«Una piccola ribellione». Thom Yorke e Nigel Godrich, storico produttore dei Radiohead, si schierano contro Spotify. Entrambi ritengono che tutti i nuovi artisti presenti sulla più famosa piattaforma digitale non siano pagati adeguatamente. Il cantante, in segno di protesta, decide di rimuovere dal catalogo il proprio album solista “The Eraser” e tutti i brani degli Atoms for Peace, il nuovo progetto discografico che lo vede protagonista insieme ad altri volti noti tra cui lo stesso Godrich.
Spotify, in base alle dichiarazioni pubblicate tramite Twitter, danneggerebbe le realtà emergenti (label comprese) attraverso un sistema che riconosce agli artisti un compenso misero e proporzionale al traffico generato. «Un’equazione che non funziona» e che tende a favorire le etichette che possono contare sulla riproduzione di milioni di brani. La nuova musica, invece, deve accontentarsi di poche decine di euro ogni anno. Sembra, infatti, che le cifre stabilite per singolo ascolto siano inferiori ai 0,10 centesimi. Un pagamento irrisorio che può arricchire soltanto le major.

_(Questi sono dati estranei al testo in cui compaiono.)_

Lemma add_ok now t loc p : pool_ok p -> sized p -> tx_wf t -> exists r e p', add now t loc p = Ok (r, e, p') /\ adds t e p p' /\
  (e = None -> lk_Get (tx_hash t) (all p) = None /\ validateTx t (loc || as_containsTx t (locals p)) p = None).
Proof.
  intros Hp Hz [Hu Hsz]. assert (forall e, e <> None -> adds t e p p) as Hsame by (intros e He; split; [done|]; split; [done|]; split; [by left|done]).
  unfold add. destruct (lk_Get (tx_hash t) (all p)) eqn:Eget; [eexists _, _, _; split; [done|]; split; [by apply Hsame|done]|].
  set (isLocal := loc || as_containsTx t (locals p)). destruct (validateTx t isLocal p) as [ev|] eqn:Ev; [eexists _, _, _; split; [done|]; split; [by apply Hsame|done]|].
  destruct (validateTx_sender _ _ _ Ev) as [a Ha]. rewrite lk_Get_known in Eget.
  destruct (make_room_ok now t isLocal p Hp Hz Hsz) as (e & p1 & -> & Hp1 & Epar & Hsub). cbn [mbind res_bind].
  assert (settings p1 = settings p) as Es by (unfold settings; by rewrite Epar).
  assert (known (all p1) !! tx_hash t = None) as Hnew by (by eapply known_sub_None).
  destruct e as [e|].
  { eexists _, _, _. split; [done|]. split; [|done]. split; [done|]. split; [done|]. split; [|done]. intros h x E. left. by eapply lookup_weaken. }
  assert (tx_at (pending p1) a (Nonce t) = None -> exists r e p', enqueue_new now t loc isLocal p1 = Ok (r, e, p') /\ adds t e p p' /\ True) as Hq.
  { intros Hg. destruct (enqueue_new_ok now t loc isLocal p1 a Hp1 Ha Hu Hnew Hg) as (r & e & p2 & E & Hadds). exists r, e, p2. split; [done|]. split; [by eapply adds_trans|done]. }
  rewrite (sender_some t a Ha). destruct (pending p1 !! a) as [l|] eqn:El.
  - rewrite (Overlaps_get p1 a l t El). case_bool_decide as Eo.
    + assert (tx_at (queue p1) a (Nonce t) = None) as Hg.
      { destruct Eo as [o Eo]. destruct (lo_disj _ _ _ (ok_lists _ _ _ _ _ _ (proj1 Hp1)) a (Nonce t)); [congruence|done]. }
      pose proof (replace_pending t (PriceBump (config p1)) isLocal p1 a l Hp1 Ha Hu Hnew El Hg) as Hr. destruct (Add t _ l) as [[ins old] l']. destruct ins; cbn [negb].
      * destruct (Hr eq_refl) as (pr & E & Hok' & Hful & Hk & Hin). unfold set_pending in E. cbn [all with_pending] in *. rewrite E. cbn [mbind res_bind].
        eexists _, _, _. split; [done|]. split; [|done]. apply (adds_trans t None p p1); [done|done|]. 
        apply adds_event, adds_journal.
        split; [split; [exact Hok'|split; [exact Hful|apply Hp1]]|]. split; [done|]. split; [|done]. intros h x E'. destruct (Hk h x E'); auto.
      * eexists _, _, _. split; [done|]. split; [|done]. split; [done|]. split; [done|]. split; [|done]. intros h x E. left. by eapply lookup_weaken.
    + apply eq_None_not_Some in Eo. destruct (Hq Eo) as (r & e & p2 & E & Hadds & _). by exists r, e, p2.
  - assert (tx_at (pending p1) a (Nonce t) = None) as Eo by (unfold tx_at; by rewrite El). destruct (Hq Eo) as (r & e & p2 & E & Hadds & _). by exists r, e, p2.
Qed.
(** C27: Offering a transaction to a pool that operations led to returns
    without a panic.  When no error is returned, the transaction was not known
    before, passed the validation against the current state, and is now known and
    pending or queued; when an error is returned, nothing was added. *)
Theorem added_transactions_are_valid now0 c cc (chain : blockChain DB) s disk ops now t loc :
  config_u64 c -> chain_ok chain -> Forall tx_wf disk -> Forall (pool_op_ok cc) ops -> tx_wf t ->
  exists p0 p r e p', NewTxPool now0 c cc chain s disk = Ok p0 /\ each run_op ops p0 = Ok p /\ add now t loc p = Ok (r, e, p') /\ consistent p' /\
  match e with
  | None => pool_Get (tx_hash t) p = None /\ validateTx t (loc || as_containsTx t (locals p)) p = None /\
            pool_Get (tx_hash t) p' = Some t /\ Status (tx_hash t) p' <> TxStatusUnknown
  | Some _ => forall h x, pool_Get h p' = Some x -> pool_Get h p = Some x
  end.
Proof.
  intros Hc CK Hd Hops Ht. destruct (NewTxPool_ok now0 c cc chain s disk Hc CK Hd) as (p0 & E0 & G0 & CC & _). destruct (run_ops_ok ops p0 G0) as (p & E & (Hp & Hz & _) & _); [by rewrite CC|].
  destruct (add_ok now t loc p Hp Hz Ht) as (r & e & p' & Ea & (Hp' & _ & Hk & Hin) & Hv). exists p0, p, r, e, p'. split; [done|]. split; [done|]. split; [done|].
  pose proof (pool_ok_consistent p' Hp') as Hcon. split; [done|]. unfold pool_Get. destruct e as [e|].
  - intros h x. rewrite !lk_Get_known. intros Ex. by destruct (Hk h x Ex) as [|[? _]].
  - destruct (Hv eq_refl) as [H1 H2]. specialize (Hin eq_refl). rewrite <- lk_Get_known in Hin. split; [done|]. split; [done|]. split; [done|].
    rewrite (co_status _ Hcon _ _ Hin). by case_decide.
Qed.
End pool.

(** ** A concrete pool *)

(** Two blocks on the same parent; the first has the next transaction of the
    account in it. *)
Definition user_tx (n price : Z) : Tx := mkTx (Transaction.LegacyTx n price 21000 (Some 9) 0 [] 0 0 0) 0 (1000 * n + price) 100 (Some toy_user).
Definition toy_header (parent number : Z) : Header.Header := Header.mkHeader parent 2 3 4 5 6 [] 131072 number 30000000 0 1000 [] 0 9 (Some 1000000000).
Definition block_g : ChainBlock := mkChainBlock (toy_header 0 0) 100 [].
Definition block_a : ChainBlock := mkChainBlock (toy_header 100 1) 101 [user_tx 9 2].
Definition block_b : ChainBlock := mkChainBlock (toy_header 100 1) 201 [].
Definition toy_chain : blockChain State.stateDB := mkChain block_a
  (fun h n => if (h =? 100) && (n =? 0) then Some block_g else if (h =? 101) && (n =? 1) then Some block_a else if (h =? 201) && (n =? 1) then Some block_b else None)
  (fun _ => Some State.New).
Definition toy_cc : ChainConfig := chainConfig (toy_env true).
Definition toy_limits : TxPoolConfig := mkConfig [] false false second 1 10 2 3 64 4 second.
Definition head_of (b : ChainBlock) : Head := mkHead (cb_header b) (cb_hash b).
Definition toy_reset : txpoolResetRequest := mkReset (Some (head_of block_a)) (Some (head_of block_b)).

Definition toy_ops : list (Z * pool_op (DB := State.stateDB)) :=
  [(1, OAddRemotes [user_tx 10 2; user_tx 11 2; user_tx 12 2; user_tx 14 2]); (2, OReorg toy_chain None (Some (newAccountSet [toy_user])) ∅);
   (3, OReorg toy_chain (Some toy_reset) None ∅); (4, OSetGasPrice 1); (5, OEvict)].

Yorke non è nuovo a certe affermazioni. Tempo fa si scagliava contro le radio che, non rinnovando la propria offerta, favorivano la ricerca di nuove realtà e quindi il dilagare della pirateria. Stavolta il bersaglio è Spotify, il servizio di musica streaming più diffuso al mondo con i suoi ventiquattro milioni di utenti attivi, di cui un quarto circa paganti. Difficile prevedere gli effetti di una simile iniziativa. Per ora lo scopo è «difendere i colleghi musicisti».